## TASK STATEMENT:
The material must be copied out exactly, line for line.
━━━━━━━━━━━━━━━━
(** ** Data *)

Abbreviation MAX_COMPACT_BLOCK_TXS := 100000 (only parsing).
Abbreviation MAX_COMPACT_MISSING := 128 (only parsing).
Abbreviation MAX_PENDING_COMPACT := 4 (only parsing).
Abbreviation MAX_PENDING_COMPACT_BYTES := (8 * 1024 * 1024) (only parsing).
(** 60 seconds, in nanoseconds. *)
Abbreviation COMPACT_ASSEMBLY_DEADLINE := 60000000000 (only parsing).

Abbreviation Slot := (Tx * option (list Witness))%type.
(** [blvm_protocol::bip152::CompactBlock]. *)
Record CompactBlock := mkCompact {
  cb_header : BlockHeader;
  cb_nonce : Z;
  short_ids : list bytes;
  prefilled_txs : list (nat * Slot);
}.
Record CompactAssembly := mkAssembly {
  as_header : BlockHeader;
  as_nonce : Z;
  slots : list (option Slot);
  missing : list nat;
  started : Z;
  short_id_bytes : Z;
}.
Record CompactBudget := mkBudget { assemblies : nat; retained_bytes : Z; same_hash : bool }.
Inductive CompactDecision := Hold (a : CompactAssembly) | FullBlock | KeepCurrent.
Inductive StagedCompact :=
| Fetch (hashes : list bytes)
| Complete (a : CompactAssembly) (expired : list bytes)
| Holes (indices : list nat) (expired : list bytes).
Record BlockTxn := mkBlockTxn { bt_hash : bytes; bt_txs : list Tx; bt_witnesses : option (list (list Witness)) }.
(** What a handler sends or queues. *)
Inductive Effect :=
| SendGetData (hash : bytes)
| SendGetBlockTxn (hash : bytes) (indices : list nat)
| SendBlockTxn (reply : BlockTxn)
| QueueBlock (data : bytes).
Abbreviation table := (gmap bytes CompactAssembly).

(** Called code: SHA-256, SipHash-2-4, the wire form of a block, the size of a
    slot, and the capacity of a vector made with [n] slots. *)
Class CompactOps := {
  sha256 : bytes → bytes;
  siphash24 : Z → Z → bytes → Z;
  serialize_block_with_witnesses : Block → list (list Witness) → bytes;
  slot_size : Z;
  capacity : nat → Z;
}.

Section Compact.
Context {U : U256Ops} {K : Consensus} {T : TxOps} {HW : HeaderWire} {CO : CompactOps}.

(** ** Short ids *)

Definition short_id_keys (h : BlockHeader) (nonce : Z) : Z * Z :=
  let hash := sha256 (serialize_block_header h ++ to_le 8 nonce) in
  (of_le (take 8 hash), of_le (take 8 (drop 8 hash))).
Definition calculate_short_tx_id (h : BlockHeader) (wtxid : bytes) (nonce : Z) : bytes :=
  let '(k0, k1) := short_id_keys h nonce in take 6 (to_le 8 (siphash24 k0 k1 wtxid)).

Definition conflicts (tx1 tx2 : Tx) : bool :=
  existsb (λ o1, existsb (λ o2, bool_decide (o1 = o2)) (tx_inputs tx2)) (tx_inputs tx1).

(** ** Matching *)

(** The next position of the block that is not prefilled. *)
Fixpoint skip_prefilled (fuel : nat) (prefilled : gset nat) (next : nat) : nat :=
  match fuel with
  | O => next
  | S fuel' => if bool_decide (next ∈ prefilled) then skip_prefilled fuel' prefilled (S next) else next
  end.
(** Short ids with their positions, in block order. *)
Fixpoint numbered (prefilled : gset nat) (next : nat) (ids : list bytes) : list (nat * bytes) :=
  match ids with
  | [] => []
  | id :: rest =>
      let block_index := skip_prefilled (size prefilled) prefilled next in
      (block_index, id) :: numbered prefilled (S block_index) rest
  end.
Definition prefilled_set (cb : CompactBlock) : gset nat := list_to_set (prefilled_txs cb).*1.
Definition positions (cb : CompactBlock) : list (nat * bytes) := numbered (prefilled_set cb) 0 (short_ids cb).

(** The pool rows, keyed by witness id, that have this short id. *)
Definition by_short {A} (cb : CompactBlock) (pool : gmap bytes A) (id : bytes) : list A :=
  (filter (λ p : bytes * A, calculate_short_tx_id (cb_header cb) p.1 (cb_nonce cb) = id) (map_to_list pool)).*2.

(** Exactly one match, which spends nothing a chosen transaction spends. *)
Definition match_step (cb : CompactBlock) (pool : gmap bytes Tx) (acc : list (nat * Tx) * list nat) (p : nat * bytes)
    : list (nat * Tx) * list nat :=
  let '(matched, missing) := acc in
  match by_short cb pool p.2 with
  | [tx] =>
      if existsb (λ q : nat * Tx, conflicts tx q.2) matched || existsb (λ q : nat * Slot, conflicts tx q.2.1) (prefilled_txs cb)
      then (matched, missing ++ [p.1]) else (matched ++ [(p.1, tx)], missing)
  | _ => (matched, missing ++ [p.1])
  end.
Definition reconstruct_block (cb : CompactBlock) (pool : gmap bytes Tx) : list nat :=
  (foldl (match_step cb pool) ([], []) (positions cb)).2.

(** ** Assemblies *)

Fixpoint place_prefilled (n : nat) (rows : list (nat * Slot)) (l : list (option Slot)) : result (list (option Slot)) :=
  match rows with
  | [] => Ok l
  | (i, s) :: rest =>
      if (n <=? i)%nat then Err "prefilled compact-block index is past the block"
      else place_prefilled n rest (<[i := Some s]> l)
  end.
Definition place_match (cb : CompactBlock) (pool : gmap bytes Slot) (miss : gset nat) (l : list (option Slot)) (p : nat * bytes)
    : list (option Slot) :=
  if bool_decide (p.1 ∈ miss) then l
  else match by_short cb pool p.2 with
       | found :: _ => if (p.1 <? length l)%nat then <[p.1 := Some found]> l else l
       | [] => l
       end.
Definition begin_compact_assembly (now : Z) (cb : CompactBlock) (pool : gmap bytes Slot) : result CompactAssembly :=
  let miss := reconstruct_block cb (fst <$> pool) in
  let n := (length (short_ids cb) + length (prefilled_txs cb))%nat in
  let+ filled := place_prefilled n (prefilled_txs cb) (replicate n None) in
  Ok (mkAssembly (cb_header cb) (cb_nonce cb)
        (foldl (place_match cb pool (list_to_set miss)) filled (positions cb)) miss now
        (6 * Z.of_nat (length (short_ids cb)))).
━━━━━━━━━━━━━━━━
## RESPONSE:
(** ** Data *)

Abbreviation MAX_COMPACT_BLOCK_TXS := 100000 (only parsing).
Abbreviation MAX_COMPACT_MISSING := 128 (only parsing).
Abbreviation MAX_PENDING_COMPACT := 4 (only parsing).
Abbreviation MAX_PENDING_COMPACT_BYTES := (8 * 1024 * 1024) (only parsing).
(** 60 seconds, in nanoseconds. *)
Abbreviation COMPACT_ASSEMBLY_DEADLINE := 60000000000 (only parsing).

Abbreviation Slot := (Tx * option (list Witness))%type.
(** [blvm_protocol::bip152::CompactBlock]. *)
Record CompactBlock := mkCompact {
  cb_header : BlockHeader;
  cb_nonce : Z;
  short_ids : list bytes;
  prefilled_txs : list (nat * Slot);
}.
Record CompactAssembly := mkAssembly {
  as_header : BlockHeader;
  as_nonce : Z;
  slots : list (option Slot);
  missing : list nat;
  started : Z;
  short_id_bytes : Z;
}.
Record CompactBudget := mkBudget { assemblies : nat; retained_bytes : Z; same_hash : bool }.
Inductive CompactDecision := Hold (a : CompactAssembly) | FullBlock | KeepCurrent.
Inductive StagedCompact :=
| Fetch (hashes : list bytes)
| Complete (a : CompactAssembly) (expired : list bytes)
| Holes (indices : list nat) (expired : list bytes).
Record BlockTxn := mkBlockTxn { bt_hash : bytes; bt_txs : list Tx; bt_witnesses : option (list (list Witness)) }.
(** What a handler sends or queues. *)
Inductive Effect :=
| SendGetData (hash : bytes)
| SendGetBlockTxn (hash : bytes) (indices : list nat)
| SendBlockTxn (reply : BlockTxn)
| QueueBlock (data : bytes).
Abbreviation table := (gmap bytes CompactAssembly).

(** Called code: SHA-256, SipHash-2-4, the wire form of a block, the size of a
    slot, and the capacity of a vector made with [n] slots. *)
Class CompactOps := {
  sha256 : bytes → bytes;
  siphash24 : Z → Z → bytes → Z;
  serialize_block_with_witnesses : Block → list (list Witness) → bytes;
  slot_size : Z;
  capacity : nat → Z;
}.

Section Compact.
Context {U : U256Ops} {K : Consensus} {T : TxOps} {HW : HeaderWire} {CO : CompactOps}.

(** ** Short ids *)

Definition short_id_keys (h : BlockHeader) (nonce : Z) : Z * Z :=
  let hash := sha256 (serialize_block_header h ++ to_le 8 nonce) in
  (of_le (take 8 hash), of_le (take 8 (drop 8 hash))).
Definition calculate_short_tx_id (h : BlockHeader) (wtxid : bytes) (nonce : Z) : bytes :=
  let '(k0, k1) := short_id_keys h nonce in take 6 (to_le 8 (siphash24 k0 k1 wtxid)).

Definition conflicts (tx1 tx2 : Tx) : bool :=
  existsb (λ o1, existsb (λ o2, bool_decide (o1 = o2)) (tx_inputs tx2)) (tx_inputs tx1).

(** ** Matching *)

(** The next position of the block that is not prefilled. *)
Fixpoint skip_prefilled (fuel : nat) (prefilled : gset nat) (next : nat) : nat :=
  match fuel with
  | O => next
  | S fuel' => if bool_decide (next ∈ prefilled) then skip_prefilled fuel' prefilled (S next) else next
  end.
(** Short ids with their positions, in block order. *)
Fixpoint numbered (prefilled : gset nat) (next : nat) (ids : list bytes) : list (nat * bytes) :=
  match ids with
  | [] => []
  | id :: rest =>
      let block_index := skip_prefilled (size prefilled) prefilled next in
      (block_index, id) :: numbered prefilled (S block_index) rest
  end.
Definition prefilled_set (cb : CompactBlock) : gset nat := list_to_set (prefilled_txs cb).*1.
Definition positions (cb : CompactBlock) : list (nat * bytes) := numbered (prefilled_set cb) 0 (short_ids cb).

(** The pool rows, keyed by witness id, that have this short id. *)
Definition by_short {A} (cb : CompactBlock) (pool : gmap bytes A) (id : bytes) : list A :=
  (filter (λ p : bytes * A, calculate_short_tx_id (cb_header cb) p.1 (cb_nonce cb) = id) (map_to_list pool)).*2.

(** Exactly one match, which spends nothing a chosen transaction spends. *)
Definition match_step (cb : CompactBlock) (pool : gmap bytes Tx) (acc : list (nat * Tx) * list nat) (p : nat * bytes)
    : list (nat * Tx) * list nat :=
  let '(matched, missing) := acc in
  match by_short cb pool p.2 with
  | [tx] =>
      if existsb (λ q : nat * Tx, conflicts tx q.2) matched || existsb (λ q : nat * Slot, conflicts tx q.2.1) (prefilled_txs cb)
      then (matched, missing ++ [p.1]) else (matched ++ [(p.1, tx)], missing)
  | _ => (matched, missing ++ [p.1])
  end.
Definition reconstruct_block (cb : CompactBlock) (pool : gmap bytes Tx) : list nat :=
  (foldl (match_step cb pool) ([], []) (positions cb)).2.

(** ** Assemblies *)

Fixpoint place_prefilled (n : nat) (rows : list (nat * Slot)) (l : list (option Slot)) : result (list (option Slot)) :=
  match rows with
  | [] => Ok l
  | (i, s) :: rest =>
      if (n <=? i)%nat then Err "prefilled compact-block index is past the block"
      else place_prefilled n rest (<[i := Some s]> l)
  end.
Definition place_match (cb : CompactBlock) (pool : gmap bytes Slot) (miss : gset nat) (l : list (option Slot)) (p : nat * bytes)
    : list (option Slot) :=
  if bool_decide (p.1 ∈ miss) then l
  else match by_short cb pool p.2 with
       | found :: _ => if (p.1 <? length l)%nat then <[p.1 := Some found]> l else l
       | [] => l
       end.
Definition begin_compact_assembly (now : Z) (cb : CompactBlock) (pool : gmap bytes Slot) : result CompactAssembly :=
  let miss := reconstruct_block cb (fst <$> pool) in
  let n := (length (short_ids cb) + length (prefilled_txs cb))%nat in
  let+ filled := place_prefilled n (prefilled_txs cb) (replicate n None) in
  Ok (mkAssembly (cb_header cb) (cb_nonce cb)
        (foldl (place_match cb pool (list_to_set miss)) filled (positions cb)) miss now
        (6 * Z.of_nat (length (short_ids cb)))).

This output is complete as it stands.